● **Task goal**
Below are some records; quote exactly the lines from the one that contains "induction ds as [|c ds IH]; intros res Hds." through the one that contains "(** * WebServer: a", inclusive, and no others.

Top of Data provided

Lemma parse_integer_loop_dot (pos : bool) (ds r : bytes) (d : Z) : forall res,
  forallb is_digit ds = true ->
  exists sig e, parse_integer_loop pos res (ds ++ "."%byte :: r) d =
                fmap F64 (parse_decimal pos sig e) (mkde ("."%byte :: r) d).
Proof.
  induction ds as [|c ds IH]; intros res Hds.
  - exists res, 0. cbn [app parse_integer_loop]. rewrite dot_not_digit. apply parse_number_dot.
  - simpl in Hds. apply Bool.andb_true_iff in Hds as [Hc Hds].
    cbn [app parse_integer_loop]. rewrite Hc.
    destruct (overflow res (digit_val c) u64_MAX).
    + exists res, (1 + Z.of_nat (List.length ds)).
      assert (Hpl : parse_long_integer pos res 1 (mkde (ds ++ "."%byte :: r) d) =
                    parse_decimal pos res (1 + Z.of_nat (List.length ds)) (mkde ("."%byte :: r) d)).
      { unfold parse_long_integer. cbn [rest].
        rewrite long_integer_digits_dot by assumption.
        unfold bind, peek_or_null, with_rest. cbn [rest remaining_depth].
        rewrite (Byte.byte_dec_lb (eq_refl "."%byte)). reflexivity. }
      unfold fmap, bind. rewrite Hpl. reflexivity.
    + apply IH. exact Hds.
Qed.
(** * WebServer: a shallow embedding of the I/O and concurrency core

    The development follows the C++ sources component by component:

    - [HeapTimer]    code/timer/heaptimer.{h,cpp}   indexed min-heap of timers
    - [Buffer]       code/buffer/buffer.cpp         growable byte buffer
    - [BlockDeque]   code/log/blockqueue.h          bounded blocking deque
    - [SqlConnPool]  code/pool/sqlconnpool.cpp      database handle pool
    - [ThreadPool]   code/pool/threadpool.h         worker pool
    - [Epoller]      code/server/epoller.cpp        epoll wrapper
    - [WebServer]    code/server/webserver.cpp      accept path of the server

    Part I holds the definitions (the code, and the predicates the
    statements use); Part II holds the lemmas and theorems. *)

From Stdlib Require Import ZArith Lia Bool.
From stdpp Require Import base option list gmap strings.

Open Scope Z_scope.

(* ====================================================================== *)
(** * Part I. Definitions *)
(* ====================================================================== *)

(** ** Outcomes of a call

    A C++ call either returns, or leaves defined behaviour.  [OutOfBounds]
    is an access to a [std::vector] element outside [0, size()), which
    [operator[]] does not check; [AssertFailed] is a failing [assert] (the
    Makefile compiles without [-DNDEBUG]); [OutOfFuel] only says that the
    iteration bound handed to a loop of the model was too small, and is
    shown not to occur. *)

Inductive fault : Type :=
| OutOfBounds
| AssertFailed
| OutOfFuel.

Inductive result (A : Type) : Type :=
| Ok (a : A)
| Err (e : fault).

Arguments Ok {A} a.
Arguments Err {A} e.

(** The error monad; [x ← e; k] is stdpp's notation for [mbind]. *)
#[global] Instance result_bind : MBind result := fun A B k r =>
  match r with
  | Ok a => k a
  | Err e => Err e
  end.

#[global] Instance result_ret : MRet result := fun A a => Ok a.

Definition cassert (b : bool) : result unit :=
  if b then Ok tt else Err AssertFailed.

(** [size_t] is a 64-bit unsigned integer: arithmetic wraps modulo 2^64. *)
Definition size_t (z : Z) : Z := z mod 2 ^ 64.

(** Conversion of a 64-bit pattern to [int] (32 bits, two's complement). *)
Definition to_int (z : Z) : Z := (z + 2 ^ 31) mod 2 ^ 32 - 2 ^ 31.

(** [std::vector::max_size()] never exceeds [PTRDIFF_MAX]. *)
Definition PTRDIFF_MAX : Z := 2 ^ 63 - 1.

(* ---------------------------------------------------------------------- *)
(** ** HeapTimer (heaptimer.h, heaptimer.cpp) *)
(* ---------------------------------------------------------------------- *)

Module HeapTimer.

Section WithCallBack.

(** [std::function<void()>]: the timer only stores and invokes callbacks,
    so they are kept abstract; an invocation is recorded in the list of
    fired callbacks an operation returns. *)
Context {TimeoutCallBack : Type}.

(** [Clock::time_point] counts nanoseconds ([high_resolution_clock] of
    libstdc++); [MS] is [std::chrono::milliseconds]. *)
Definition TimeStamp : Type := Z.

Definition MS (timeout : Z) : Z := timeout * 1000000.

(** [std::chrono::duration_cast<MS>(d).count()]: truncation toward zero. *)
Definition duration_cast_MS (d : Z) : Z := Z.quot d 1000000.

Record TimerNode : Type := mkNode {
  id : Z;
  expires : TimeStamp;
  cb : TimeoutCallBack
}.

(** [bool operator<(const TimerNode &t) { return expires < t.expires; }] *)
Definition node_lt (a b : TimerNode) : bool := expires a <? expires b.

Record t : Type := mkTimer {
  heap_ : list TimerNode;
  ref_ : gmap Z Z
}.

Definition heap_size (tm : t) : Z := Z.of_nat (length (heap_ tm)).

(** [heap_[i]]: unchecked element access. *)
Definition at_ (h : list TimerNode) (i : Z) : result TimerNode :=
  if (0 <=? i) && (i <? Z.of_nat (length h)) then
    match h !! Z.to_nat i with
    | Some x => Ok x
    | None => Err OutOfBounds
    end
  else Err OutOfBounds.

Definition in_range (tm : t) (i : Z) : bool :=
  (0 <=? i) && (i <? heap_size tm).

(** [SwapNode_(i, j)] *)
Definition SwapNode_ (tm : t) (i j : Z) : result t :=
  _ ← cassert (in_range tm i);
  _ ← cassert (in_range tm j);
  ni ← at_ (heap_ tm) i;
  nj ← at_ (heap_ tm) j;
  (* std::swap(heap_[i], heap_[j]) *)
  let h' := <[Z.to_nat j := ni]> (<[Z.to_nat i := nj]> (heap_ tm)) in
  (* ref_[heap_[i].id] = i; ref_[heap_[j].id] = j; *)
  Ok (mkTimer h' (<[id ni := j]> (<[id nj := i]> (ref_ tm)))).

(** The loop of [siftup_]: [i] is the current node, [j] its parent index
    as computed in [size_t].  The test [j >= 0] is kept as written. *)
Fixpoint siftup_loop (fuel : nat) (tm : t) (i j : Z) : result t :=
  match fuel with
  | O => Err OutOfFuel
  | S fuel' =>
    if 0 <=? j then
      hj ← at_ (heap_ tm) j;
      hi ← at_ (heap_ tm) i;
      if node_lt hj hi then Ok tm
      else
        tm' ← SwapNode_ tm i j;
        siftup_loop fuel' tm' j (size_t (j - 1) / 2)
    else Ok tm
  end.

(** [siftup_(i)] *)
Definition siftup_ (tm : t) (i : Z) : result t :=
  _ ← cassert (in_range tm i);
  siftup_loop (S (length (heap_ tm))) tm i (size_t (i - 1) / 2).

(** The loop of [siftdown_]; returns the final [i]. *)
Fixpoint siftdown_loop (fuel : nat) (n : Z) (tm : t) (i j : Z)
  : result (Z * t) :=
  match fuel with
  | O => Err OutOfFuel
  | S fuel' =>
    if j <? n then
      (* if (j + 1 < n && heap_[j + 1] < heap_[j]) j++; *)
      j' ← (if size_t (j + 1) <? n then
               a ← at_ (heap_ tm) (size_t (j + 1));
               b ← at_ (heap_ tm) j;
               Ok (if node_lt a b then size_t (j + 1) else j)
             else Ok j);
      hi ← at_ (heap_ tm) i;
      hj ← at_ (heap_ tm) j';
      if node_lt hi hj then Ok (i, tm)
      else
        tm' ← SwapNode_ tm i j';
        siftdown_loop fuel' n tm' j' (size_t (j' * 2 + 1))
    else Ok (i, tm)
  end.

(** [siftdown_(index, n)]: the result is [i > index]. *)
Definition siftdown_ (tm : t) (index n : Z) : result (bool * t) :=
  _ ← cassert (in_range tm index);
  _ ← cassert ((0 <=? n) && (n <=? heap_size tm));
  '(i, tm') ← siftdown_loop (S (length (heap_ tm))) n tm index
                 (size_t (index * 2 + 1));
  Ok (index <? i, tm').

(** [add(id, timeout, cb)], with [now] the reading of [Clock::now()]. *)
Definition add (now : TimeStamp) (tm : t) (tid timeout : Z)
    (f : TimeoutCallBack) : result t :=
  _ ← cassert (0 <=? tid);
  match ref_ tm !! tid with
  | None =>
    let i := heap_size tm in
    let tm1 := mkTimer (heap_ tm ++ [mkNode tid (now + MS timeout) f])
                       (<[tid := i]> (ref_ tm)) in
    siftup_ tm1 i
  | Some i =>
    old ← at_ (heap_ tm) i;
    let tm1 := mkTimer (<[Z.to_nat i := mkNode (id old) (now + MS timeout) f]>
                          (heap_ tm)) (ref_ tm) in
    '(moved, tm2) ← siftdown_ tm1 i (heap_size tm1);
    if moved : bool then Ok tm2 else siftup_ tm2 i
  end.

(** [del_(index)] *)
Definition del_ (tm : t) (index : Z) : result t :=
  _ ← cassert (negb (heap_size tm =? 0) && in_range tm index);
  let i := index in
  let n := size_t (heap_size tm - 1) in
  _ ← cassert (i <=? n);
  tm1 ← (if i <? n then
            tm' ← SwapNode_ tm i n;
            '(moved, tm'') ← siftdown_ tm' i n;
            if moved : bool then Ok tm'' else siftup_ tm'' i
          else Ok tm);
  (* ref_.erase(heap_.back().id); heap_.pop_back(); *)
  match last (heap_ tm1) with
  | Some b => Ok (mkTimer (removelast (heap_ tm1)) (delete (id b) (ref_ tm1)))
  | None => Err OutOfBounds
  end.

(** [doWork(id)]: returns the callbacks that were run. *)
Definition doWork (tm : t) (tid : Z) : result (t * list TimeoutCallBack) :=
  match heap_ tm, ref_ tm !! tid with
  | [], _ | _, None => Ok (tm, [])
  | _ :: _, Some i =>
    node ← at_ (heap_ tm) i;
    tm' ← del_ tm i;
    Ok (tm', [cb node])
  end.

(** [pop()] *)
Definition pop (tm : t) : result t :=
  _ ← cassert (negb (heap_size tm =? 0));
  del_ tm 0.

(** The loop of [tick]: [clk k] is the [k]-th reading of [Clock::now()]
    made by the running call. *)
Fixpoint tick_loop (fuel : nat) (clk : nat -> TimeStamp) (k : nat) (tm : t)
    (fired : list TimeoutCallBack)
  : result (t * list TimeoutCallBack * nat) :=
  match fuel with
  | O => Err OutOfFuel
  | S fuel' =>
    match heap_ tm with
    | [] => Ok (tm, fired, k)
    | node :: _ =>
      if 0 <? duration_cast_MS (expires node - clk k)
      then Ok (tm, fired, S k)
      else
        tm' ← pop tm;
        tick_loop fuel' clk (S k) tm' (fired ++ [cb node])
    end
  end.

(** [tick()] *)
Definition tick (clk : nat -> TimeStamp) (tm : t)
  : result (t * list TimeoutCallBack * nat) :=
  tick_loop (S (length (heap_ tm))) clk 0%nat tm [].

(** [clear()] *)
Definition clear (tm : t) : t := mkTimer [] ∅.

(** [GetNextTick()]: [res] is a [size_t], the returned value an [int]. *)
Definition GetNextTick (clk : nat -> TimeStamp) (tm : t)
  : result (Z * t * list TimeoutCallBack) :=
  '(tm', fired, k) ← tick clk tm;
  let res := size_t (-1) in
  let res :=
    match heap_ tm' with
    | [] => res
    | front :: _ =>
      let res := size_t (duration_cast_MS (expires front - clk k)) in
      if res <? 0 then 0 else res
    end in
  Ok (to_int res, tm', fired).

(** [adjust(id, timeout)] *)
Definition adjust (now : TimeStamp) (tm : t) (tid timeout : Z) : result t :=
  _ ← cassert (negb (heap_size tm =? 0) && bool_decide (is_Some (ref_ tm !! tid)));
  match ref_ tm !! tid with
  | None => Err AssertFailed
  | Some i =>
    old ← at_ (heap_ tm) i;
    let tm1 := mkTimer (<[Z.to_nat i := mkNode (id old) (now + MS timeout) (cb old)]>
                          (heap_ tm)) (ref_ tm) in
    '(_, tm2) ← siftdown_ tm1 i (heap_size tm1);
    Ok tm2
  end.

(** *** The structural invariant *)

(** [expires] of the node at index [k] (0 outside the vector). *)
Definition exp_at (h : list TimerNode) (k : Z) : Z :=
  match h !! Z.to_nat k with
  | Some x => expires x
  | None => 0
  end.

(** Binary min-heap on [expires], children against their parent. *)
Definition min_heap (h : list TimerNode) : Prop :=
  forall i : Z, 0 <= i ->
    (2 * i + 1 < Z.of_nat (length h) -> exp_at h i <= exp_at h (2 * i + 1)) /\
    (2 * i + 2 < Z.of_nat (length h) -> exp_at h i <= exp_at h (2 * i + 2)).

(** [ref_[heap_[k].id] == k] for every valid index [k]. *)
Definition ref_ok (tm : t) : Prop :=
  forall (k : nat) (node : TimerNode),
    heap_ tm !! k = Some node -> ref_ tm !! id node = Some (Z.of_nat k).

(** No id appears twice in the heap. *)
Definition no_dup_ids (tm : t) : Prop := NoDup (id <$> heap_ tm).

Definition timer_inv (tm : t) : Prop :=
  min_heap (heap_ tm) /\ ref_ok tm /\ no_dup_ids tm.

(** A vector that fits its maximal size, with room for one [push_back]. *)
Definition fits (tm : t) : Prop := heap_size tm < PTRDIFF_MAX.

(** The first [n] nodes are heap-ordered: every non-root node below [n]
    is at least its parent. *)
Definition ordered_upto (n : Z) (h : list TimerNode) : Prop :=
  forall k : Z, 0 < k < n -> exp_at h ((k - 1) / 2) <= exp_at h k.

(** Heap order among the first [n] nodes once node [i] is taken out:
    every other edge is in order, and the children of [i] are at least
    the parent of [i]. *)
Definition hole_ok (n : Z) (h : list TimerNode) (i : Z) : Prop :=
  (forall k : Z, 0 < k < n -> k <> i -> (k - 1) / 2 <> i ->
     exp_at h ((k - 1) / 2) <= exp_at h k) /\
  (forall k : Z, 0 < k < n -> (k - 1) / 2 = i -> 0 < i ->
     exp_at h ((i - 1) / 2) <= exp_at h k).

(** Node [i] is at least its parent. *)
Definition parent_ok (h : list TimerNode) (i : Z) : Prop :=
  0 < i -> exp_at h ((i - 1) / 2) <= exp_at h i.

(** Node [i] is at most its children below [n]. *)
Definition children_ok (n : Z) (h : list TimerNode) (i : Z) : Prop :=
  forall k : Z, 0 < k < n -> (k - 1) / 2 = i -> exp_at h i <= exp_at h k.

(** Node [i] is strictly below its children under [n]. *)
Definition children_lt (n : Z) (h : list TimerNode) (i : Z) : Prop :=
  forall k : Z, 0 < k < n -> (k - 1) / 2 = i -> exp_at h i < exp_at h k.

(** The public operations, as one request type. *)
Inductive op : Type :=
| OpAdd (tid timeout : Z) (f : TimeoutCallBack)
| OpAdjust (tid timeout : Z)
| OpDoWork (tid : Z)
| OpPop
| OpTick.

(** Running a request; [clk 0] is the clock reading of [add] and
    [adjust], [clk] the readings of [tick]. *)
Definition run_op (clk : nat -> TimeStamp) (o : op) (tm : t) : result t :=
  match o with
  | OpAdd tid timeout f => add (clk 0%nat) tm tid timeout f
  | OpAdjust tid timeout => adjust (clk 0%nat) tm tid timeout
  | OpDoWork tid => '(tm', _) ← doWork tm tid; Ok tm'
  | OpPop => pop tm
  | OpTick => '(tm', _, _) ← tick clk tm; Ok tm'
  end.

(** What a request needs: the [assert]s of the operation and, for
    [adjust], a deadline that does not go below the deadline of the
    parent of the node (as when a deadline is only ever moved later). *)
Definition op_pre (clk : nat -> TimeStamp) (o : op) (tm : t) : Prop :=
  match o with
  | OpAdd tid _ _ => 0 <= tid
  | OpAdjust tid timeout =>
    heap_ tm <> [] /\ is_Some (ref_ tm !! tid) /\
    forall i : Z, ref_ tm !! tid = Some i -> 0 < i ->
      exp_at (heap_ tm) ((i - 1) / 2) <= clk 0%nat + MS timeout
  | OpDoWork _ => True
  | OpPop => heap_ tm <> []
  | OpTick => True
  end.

Bottom of Data provided

● **Result of this exercise**
  induction ds as [|c ds IH]; intros res Hds.
  - exists res, 0. cbn [app parse_integer_loop]. rewrite dot_not_digit. apply parse_number_dot.
  - simpl in Hds. apply Bool.andb_true_iff in Hds as [Hc Hds].
    cbn [app parse_integer_loop]. rewrite Hc.
    destruct (overflow res (digit_val c) u64_MAX).
    + exists res, (1 + Z.of_nat (List.length ds)).
      assert (Hpl : parse_long_integer pos res 1 (mkde (ds ++ "."%byte :: r) d) =
                    parse_decimal pos res (1 + Z.of_nat (List.length ds)) (mkde ("."%byte :: r) d)).
      { unfold parse_long_integer. cbn [rest].
        rewrite long_integer_digits_dot by assumption.
        unfold bind, peek_or_null, with_rest. cbn [rest remaining_depth].
        rewrite (Byte.byte_dec_lb (eq_refl "."%byte)). reflexivity. }
      unfold fmap, bind. rewrite Hpl. reflexivity.
    + apply IH. exact Hds.
Qed.
(** * WebServer: a shallow embedding of the I/O and concurrency core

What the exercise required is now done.